The other extras are "United We Stand, Divided We Fall," a two-part look at the menagerie of characters in the film. It looks at their introductions and thoughts on the characters and the actors who portray them, from their peers on the cast, and the crew as well. Things like fight rehearsals, weapons and costume upgrades, larger themes in the movie are shown. The first part (22:25) looks at Captain America's "team," while the second (23:18) looks at Iron Man's.
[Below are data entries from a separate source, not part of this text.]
(* ===== verification/System.v ===== *)
(** * System: the clocks of the nRF52

    [embassy-nrf/src/system.rs]: the configuration and [configure], which starts the
    crystal of the high-frequency clock if it is asked for, selects the source of the
    low-frequency clock and starts it, and spins on the events of both ([Lag]). *)
From S2P Require Import Prelude Lag.

(** ** Configuration *)
Inductive HfclkSource : Set := Internal | HfExternalXtal.
Inductive LfclkSource : Set :=
| InternalRC
| Synthesized
| ExternalXtal
| ExternalLowSwing
| ExternalFullSwing.

Record Config : Type := mkConfig { hfclk_source : HfclkSource; lfclk_source : LfclkSource }.
Definition Config_default : Config := mkConfig Internal InternalRC.

(** ** The CLOCK peripheral *)

(** LFCLKSRC: the fields, with the names of the register library's variants. *)
Inductive Src : Set := rc | xtal | synth.
Record Lfclksrc : Set := mkLfclksrc { src : Src; external : bool; bypass : bool }.
(** What [write] starts from. *)
Definition lfclksrc_reset : Lfclksrc := mkLfclksrc rc false false.
Definition w_src (s : Src) (w : Lfclksrc) : Lfclksrc := mkLfclksrc s (external w) (bypass w).
Definition w_external (b : bool) (w : Lfclksrc) : Lfclksrc := mkLfclksrc (src w) b (bypass w).
Definition w_bypass (b : bool) (w : Lfclksrc) : Lfclksrc := mkLfclksrc (src w) (external w) b.

(** One clock: its STARTED event, the start under way (the looks it still takes, and the
    source), and the source it runs from. *)
Record Starter (A : Type) : Type := mkStarter {
  event : bool; starting : option (nat * A); running : option A
}.
Arguments mkStarter {A} _ _ _.
Arguments event {A} _.
Arguments starting {A} _.
Arguments running {A} _.

Section starter.
Context {A : Type}.
Implicit Types c : Starter A.
Definition write_event (b : bool) c : Starter A := mkStarter b (starting c) (running c).
Definition task_start (n : nat) (a : A) c : Starter A :=
  mkStarter (event c) (Some (n, a)) (running c).
Definition starter_tick c : Starter A :=
  match starting c with
  | Some (S n, a) => mkStarter (event c) (Some (n, a)) (running c)
  | Some (O, a) => mkStarter true None (Some a)
  | None => c
  end.
End starter.

Record Clock : Type := mkClock {
  hfclk : Starter unit; lfclk : Starter Lfclksrc; lfclksrc : Lfclksrc
}.
Definition set_hf (h : Starter unit) (c : Clock) : Clock := mkClock h (lfclk c) (lfclksrc c).
Definition set_lf (l : Starter Lfclksrc) (c : Clock) : Clock := mkClock (hfclk c) l (lfclksrc c).
Definition write_lfclksrc (s : Lfclksrc) (c : Clock) : Clock := mkClock (hfclk c) (lfclk c) s.
Definition clock_tick (c : Clock) : Clock :=
  mkClock (starter_tick (hfclk c)) (starter_tick (lfclk c)) (lfclksrc c).

(** ** [configure]

    [hf_time] and [lf_time] are the looks a start takes. *)
Definition lfclksrc_of (s : LfclkSource) : Lfclksrc :=
  let w := lfclksrc_reset in
  match s with
  | InternalRC => w_src rc w
  | Synthesized => w_src synth w
  | ExternalXtal => w_src xtal w
  | ExternalLowSwing => w_bypass false (w_external true (w_src xtal w))
  | ExternalFullSwing => w_bypass true (w_external true (w_src xtal w))
  end.

Section configure.
Context (hf_time : nat) (lf_time : Lfclksrc → nat).

Definition start_hfclk (fuel : nat) (source : HfclkSource) (c : Clock) : option Clock :=
  match source with
  | Internal => Some c
  | HfExternalXtal =>
      let c := set_hf (write_event false (hfclk c)) c in
      let c := set_hf (task_start hf_time tt (hfclk c)) c in
      wait_until clock_tick (λ c, event (hfclk c)) fuel c
  end.
Definition start_lfclk (fuel : nat) (source : LfclkSource) (c : Clock) : option Clock :=
  let c := write_lfclksrc (lfclksrc_of source) c in
  let c := set_lf (write_event false (lfclk c)) c in
  let c := set_lf (task_start (lf_time (lfclksrc c)) (lfclksrc c) (lfclk c)) c in
  wait_until clock_tick (λ c, event (lfclk c)) fuel c.
Definition configure (fuel : nat) (config : Config) (c : Clock) : option Clock :=
  c ← start_hfclk fuel (hfclk_source config) c;
  start_lfclk fuel (lfclk_source config) c.

(** ** Lemmas *)

Lemma clock_parts n c : ticks clock_tick n c =
  mkClock (ticks starter_tick n (hfclk c)) (ticks starter_tick n (lfclk c)) (lfclksrc c).
Proof. revert c. induction n as [|n IH]; intros []; [done|]. simpl. by rewrite IH. Qed.

Lemma starter_idle {A} n (s : Starter A) : starting s = None → ticks starter_tick n s = s.
Proof.
  intros H. induction n as [|n IH]; [done|]. simpl. unfold starter_tick at 2. by rewrite H.
Qed.

(** A start whose event was cleared first: the event says that it is over. *)
Lemma started {A} n t (a : A) r :
  ticks starter_tick n (mkStarter false (Some (t, a)) r) =
    if (n <=? t)%nat then mkStarter false (Some ((t - n)%nat, a)) r
    else mkStarter true None (Some a).
Proof.
  revert t. induction n as [|n IH]; intros t; [by rewrite Nat.sub_0_r|]. simpl.
  destruct t as [|t]; unfold starter_tick at 2; simpl; [by apply starter_idle|apply IH].
Qed.

Lemma wait_started {A} (part : Clock → Starter A) fuel t a r c :
  (∀ n c, part (ticks clock_tick n c) = ticks starter_tick n (part c)) →
  part c = mkStarter false (Some (t, a)) r → (S t < fuel)%nat →
  ∃ n, wait_until clock_tick (λ c, event (part c)) fuel c = Some (ticks clock_tick n c) ∧
    part (ticks clock_tick n c) = mkStarter true None (Some a).
Proof.
  intros Hp Hc Hf.
  destruct (wait_until_ends clock_tick (λ c, event (part c)) (S t) fuel c) as (n & _ & Hw & Hd);
    [|done|].
  - rewrite Hp, Hc, started. by rewrite (proj2 (Nat.leb_gt _ _)) by lia.
  - exists n. split; [done|]. rewrite Hp, Hc, started in *. by case_match.
Qed.

Lemma start_hfclk_ends fuel source c : (S hf_time < fuel)%nat →
  ∃ c', start_hfclk fuel source c = Some c' ∧
    match source with
    | HfExternalXtal => hfclk c' = mkStarter true None (Some tt)
    | Internal => c' = c
    end.
Proof.
  intros Hf. destruct source; [by exists c|]. unfold start_hfclk.
  edestruct (wait_started hfclk fuel hf_time tt) as (n & Hw & Hn); cycle 3.
  - eexists. split; [exact Hw|exact Hn].
  - intros n c0. by rewrite clock_parts.
  - done.
  - done.
Qed.

Lemma start_lfclk_ends fuel source c : (S (lf_time (lfclksrc_of source)) < fuel)%nat →
  ∃ n c', start_lfclk fuel source c = Some c' ∧
    lfclk c' = mkStarter true None (Some (lfclksrc_of source)) ∧
    lfclksrc c' = lfclksrc_of source ∧ hfclk c' = ticks starter_tick n (hfclk c).
Proof.
  intros Hf. unfold start_lfclk.
  edestruct (wait_started lfclk fuel) as (n & Hw & Hn); cycle 3.
  - exists n. eexists. split; [exact Hw|]. split; [exact Hn|]. by rewrite clock_parts.
  - intros n c0. by rewrite clock_parts.
  - done.
  - done.
Qed.

(** ** Properties *)

(** [configure] returns, whatever the clocks were doing and whatever events were left
    from before, and when it does the clocks run: the crystal if it was asked for, and
    the low-frequency clock from the source of the configuration.  Without the crystal
    the high-frequency clock is left as it was. *)
Theorem nrf_configure_spec fuel config c :
  (S hf_time < fuel)%nat → (∀ s, S (lf_time s) < fuel)%nat →
  ∃ c', configure fuel config c = Some c' ∧
    running (lfclk c') = Some (lfclksrc_of (lfclk_source config)) ∧ starting (lfclk c') = None ∧
    lfclksrc c' = lfclksrc_of (lfclk_source config) ∧
    match hfclk_source config with
    | HfExternalXtal => running (hfclk c') = Some tt ∧ starting (hfclk c') = None
    | Internal => starting (hfclk c) = None → hfclk c' = hfclk c
    end.
Proof.
  intros Hh Hl. unfold configure.
  destruct (start_hfclk_ends fuel (hfclk_source config) c Hh) as (c1 & -> & H1).
  destruct (start_lfclk_ends fuel (lfclk_source config) c1 (Hl _)) as (n & c2 & Hc2 & L & S2 & H2).
  exists c2. split; [exact Hc2|]. rewrite L. split_and!; [done..|].
  destruct (hfclk_source config).
  - subst c1. rewrite H2. apply starter_idle.
  - by rewrite H2, H1, starter_idle.
Qed.
End configure.

Lemma nrf_configure_spec_witness :
  let c := mkClock (mkStarter true None None) (mkStarter true (Some (2%nat, lfclksrc_reset)) None)
             lfclksrc_reset in
  ∃ c', configure 12 (λ _, 20%nat) 25 (mkConfig HfExternalXtal ExternalLowSwing) c = Some c' ∧
    running (lfclk c') = Some (mkLfclksrc xtal true false) ∧ running (hfclk c') = Some tt.
Proof.
  intros c.
  destruct (nrf_configure_spec 12 (λ _, 20%nat) 25 (mkConfig HfExternalXtal ExternalLowSwing) c)
    as (c' & Hc & Hr & _ & _ & Hh & _); [lia|intros; lia|].
  exists c'. split; [exact Hc|split; [exact Hr|exact Hh]].
Defined.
The remaining extras are kind of paltry from there: "The Road to Civil War" is a two-part quick look at the leaders of each team, with Captain America (4:11) and Iron Man (4:27) through the MCU movies to this point. 4 deleted/extended scenes (7:52) include an extended scene from a funeral, but the rest are forgettable, as is the gag reel (2:53). A look at the next Marvel movie, Doctor Strange, is the only other thing to speak of (4:02).Final Thoughts:
I really hope that Captain America: Civil War serves as an action movie superhero cinematic milepost of sorts. The type of film that isn't afraid to be loyal to what it's already done in its previous films, yet being bold and willing enough to throw their characters into territory that is uncomfortable and much more expansive. I didn't love it, but I really, really liked it long after I watched it. Technically it's a winner and the commentary alone may justify purchase, and is heartily endorsed as appointment (or refreshed) viewing for all.